Three activists who disappeared after investigating labour conditions at factories which make Ivanka Trump-branded shoes have been criminally detained, police in Jiangxi have confirmed.
They are suspected of “the unlawful use of special eavesdropping or hidden photographing devices,” according to state-backed mainland outlet The Paper. Police said they used the equipment to collect information, which they then supplied to foreign organisations with the goal of obtaining funds from them.
The three activists, who were working for New York-based advocacy group China Labour Watch, disappeared on May 27, the group previously said. Of the three, Hua Haifeng was arrested on suspicion of illegally using eavesdropping equipment, the group said.
The activists had been investigating conditions at two factories that produce shoes for the daughter of US President Donald Trump, along with other brands.
Police in Ganzhou, a large city in the southeastern province of Jiangxi, said they had arrested Hua, and two other suspects named Su Heng and Li Zhao. According to The Paper, the police received a complaint from a factory saying that one of its employees had been secretly filming inside the factory.
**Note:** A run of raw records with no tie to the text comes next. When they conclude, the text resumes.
(** * code-scanner-server: the definition catalogue pipeline

    A shallow embedding of [src/index.ts]: cyclomatic complexity over a
    tree-sitter syntax tree, extraction of definitions and of the
    parent/child hierarchy, the filter engine with ancestor closure, the
    scan loop and the three renderers. *)

From Stdlib Require Import ZArith Lia Ascii String Sorted Permutation.
From stdpp Require Import base tactics option list strings gmap sets pretty.

Local Open Scope string_scope.
Local Open Scope list_scope.
Local Open Scope Z_scope.

(** ** JavaScript values used by the program *)

(** [x ? .. : ..] and [if (x)] on an optional string: [undefined] and the
    empty string are falsy. *)
Definition truthy (s : option string) : bool :=
  match s with
  | Some s => negb (String.eqb s EmptyString)
  | None => false
  end.

(** The string a truthy optional string holds. *)
Definition nonEmptyString (s : option string) : option string :=
  match s with
  | Some s => if String.eqb s EmptyString then None else Some s
  | None => None
  end.

(** [Array.prototype.includes] on an array of strings. *)
Definition includes (l : list string) (x : string) : bool :=
  bool_decide (x ∈ l).

(** ** Syntax trees (the part of tree-sitter's [SyntaxNode] the program reads) *)

Module Parser.

Record Point := { row : Z; column : Z }.

#[local] Unset Elimination Schemes.

Inductive SyntaxNode := mkNode {
  type : string;
  text : string;
  startPosition : Point;
  endPosition : Point;
  (** the field name under which the node hangs in its parent, if any *)
  fieldName : option string;
  children : list SyntaxNode
}.

#[local] Set Elimination Schemes.

(** [node.childForFieldName(f)]: the first child stored under field [f]. *)
Definition childForFieldName (node : SyntaxNode) (f : string) : option SyntaxNode :=
  List.find (fun c => bool_decide (fieldName c = Some f)) (children node).

(** All nodes of a subtree, in the order [traverse] visits them. *)
Fixpoint subtree (node : SyntaxNode) : list SyntaxNode :=
  node :: flat_map subtree (children node).

(** Positions are ordered by row, then by column. *)
Definition point_lt (a b : Point) : bool :=
  (row a <? row b) || ((row a =? row b) && (column a <? column b)).

Definition point_le (a b : Point) : bool :=
  (row a <? row b) || ((row a =? row b) && (column a <=? column b)).

(** [node.descendantForPosition(p)], the smallest node that spans [p],
    together with the way back up: the result lists the node found, then
    its [parent], the parent of that, and so on up to [node]. In each
    node the library takes the first child that ends after [p], and
    descends into it when it starts at or before [p]. *)
Fixpoint descendantPath (p : Point) (node : SyntaxNode) (above : list SyntaxNode)
    : list SyntaxNode :=
  let fix scan (cs : list SyntaxNode) : list SyntaxNode :=
    match cs with
    | [] => node :: above
    | child :: cs' =>
        if point_le (endPosition child) p then scan cs'
        else if point_lt p (startPosition child) then node :: above
        else descendantPath p child (node :: above)
    end in
  scan (children node).

(** A child lies inside its parent. *)
Fixpoint well_formed (node : SyntaxNode) : bool :=
  forallb (fun child =>
             point_le (startPosition node) (startPosition child)
             && point_le (endPosition child) (endPosition node)
             && well_formed child)
          (children node).

Record QueryCapture := { name : string; node : SyntaxNode }.

Record QueryMatch := { captures : list QueryCapture }.

(** The grammars the program imports. *)
Inductive Language :=
| JavaScript | TypeScript_typescript | TypeScript_tsx
| CSharp | Php | Css | Python.

End Parser.

(** The parser and the pattern queries of tree-sitter: a native library,
    taken as an interface. [None] is a thrown exception. *)
Class TreeSitter := {
  Query : Type;
  (** [parser.setLanguage(language)]; [Some m] when it throws [m] *)
  setLanguage : Parser.Language -> option string;
  (** [parser.parse(code).rootNode] *)
  parse : Parser.Language -> string -> option Parser.SyntaxNode;
  (** [new Parser.Query(language, queryStr)] *)
  newQuery : Parser.Language -> string -> option Query;
  (** [query.matches(node)] *)
  Query_matches : Query -> Parser.SyntaxNode -> option (list Parser.QueryMatch);
  (** [query.captures(node)] *)
  Query_captures : Query -> Parser.SyntaxNode -> option (list Parser.QueryCapture)
}.

(** The built-ins of Node.js the program calls whose result depends on
    the platform or on Unicode tables. *)
Class Host := {
  (** [path.extname(p)] *)
  extname : string -> string;
  (** [path.resolve(p)] *)
  resolve : string -> string;
  (** [path.relative(from, to)] *)
  relative : string -> string -> string;
  (** [await fs.readFile(p, 'utf-8')]: the content, or the message of the
      error thrown *)
  readFile : string -> string + string;
  (** [s.toLowerCase()], [s.toUpperCase()], [s.trim()] *)
  toLowerCase : string -> string;
  toUpperCase : string -> string;
  trim : string -> string
}.

(** ** calculateComplexity *)

Definition decisionPointTypes : list string :=
  [ "if_statement"; "while_statement"; "for_statement"; "for_in_statement";
    "switch_case"; "case_statement"; "switch_default";
    "conditional_expression";
    "binary_expression";
    "boolean_operator";
    "catch_clause";
    "foreach_statement";
    "case_clause" ].

(** The body of [traverse] before it recurses: the update of the captured
    [complexity] counter for one node. *)
Definition visit (currentNode : Parser.SyntaxNode) (complexity : Z) : Z :=
  if includes decisionPointTypes (Parser.type currentNode) then
    if String.eqb (Parser.type currentNode) "binary_expression"
       || String.eqb (Parser.type currentNode) "boolean_operator"
    then
      let operator := Parser.text <$> Parser.childForFieldName currentNode "operator" in
      if bool_decide (operator = Some "&&") || bool_decide (operator = Some "||")
         || bool_decide (operator = Some "and") || bool_decide (operator = Some "or")
      then complexity + 1
      else complexity
    else complexity + 1
  else complexity.

(** [traverse], with the counter it closes over passed in and out. *)
Fixpoint traverse (currentNode : Parser.SyntaxNode) (complexity : Z) : Z :=
  fold_left (fun c child => traverse child c)
            (Parser.children currentNode)
            (visit currentNode complexity).

Definition calculateComplexity (node : option Parser.SyntaxNode) : Z :=
  match node with
  | None => 1
  | Some node => traverse node 1
  end.

(** ** The data model *)

(** The interfaces [Parameter] and [Definition]; both names are keywords
    here, hence [Param] and [Def]. *)
Record Param := {
  param_name : string;
  param_type : option string
}.

Record Def := {
  id : option string;
  type : string;
  name : string;
  startLine : Z;
  endLine : Z;
  modifier : option string;
  dataType : option string;
  value : option string;
  parentId : option string;
  children : option (list string);
  parameters : option (list Param);
  returnType : option string;
  complexity : option Z;
  parameterCount : option Z;
  loc : option Z;
  calls : option (list string)
}.

Record FilterOptions := {
  includeTypes : option (list string);
  excludeTypes : option (list string);
  includeModifiers : option (list string);
  excludeModifiers : option (list string);
  namePattern : option string;
  excludeNamePattern : option string;
  includePaths : option (list string);
  excludePaths : option (list string);
  maxComplexity : option Z;
  minComplexity : option Z;
  maxParameters : option Z;
  minParameters : option Z
}.

(** [{}], the default of [performScan]. *)
Definition noFilter : FilterOptions :=
  {| includeTypes := None; excludeTypes := None;
     includeModifiers := None; excludeModifiers := None;
     namePattern := None; excludeNamePattern := None;
     includePaths := None; excludePaths := None;
     maxComplexity := None; minComplexity := None;
     maxParameters := None; minParameters := None |}.

(** ** The regular expressions of the host language

    [RegExp] is a built-in of the JavaScript engine, not code of the
    program: the filter is written against this interface, and every
    theorem about it holds for any engine. *)
Class RegExpEngine := {
  RegExp : Type;
  (** [new RegExp(p)]; [None] when the constructor throws *)
  newRegExp : string -> option RegExp;
  (** [regex.test(s)], for a regex without the [g] flag *)
  test : RegExp -> string -> bool;
  (** [s.replace(regex, r)] *)
  replace : string -> RegExp -> string -> string;
  (** a regular expression literal [/source/flags] *)
  literal : string -> string -> RegExp;
  (** [s.match(regex)] for a regex without the [g] flag: the match and
      its groups, [None] for [null] *)
  exec : RegExp -> string -> option (list (option string))
}.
The factory suspected that its commercial secrets had been stolen.
The three were summoned for questioning at a local guesthouse where they were staying on May 27 and 28. Police found watches equipped with hidden cameras and flash drives and laptop computers containing photos, audio files and footage of the Ganzhou factory in their possession, the outlet reported.
The police found that Hua, Su, and Li were instructed by others and carefully planned to enter the Ganzhou factory as employees and use the spy watches to “collect internal information on production, labour, standard wages and others involving factory trade secrets, and supply it to related foreign organisations with the goal of obtaining funds from these organisations,” The Paper reported.
The three admitted to infiltrating Chinese factories as employees to provide information to the foreign organisations many times since 2010, it said.
China Labour Watch director Li Qiang previously told the New York Times that the group did not have any illegal eavesdropping equipment, and speculated that police were looking for an excuse to detain them.
The unlawful use of hidden surveillance equipment could lead to up to two years’ imprisonment, according to Chinese criminal law.
China Ministry of Foreign Affairs spokesperson Hua Chunying dismissed a call from the US to release the activists on Tuesday, saying no foreign country had the authority to meddle in China’s judicial process.
The Ivanka Trump brand declined to comment when contacted by Reuters last week.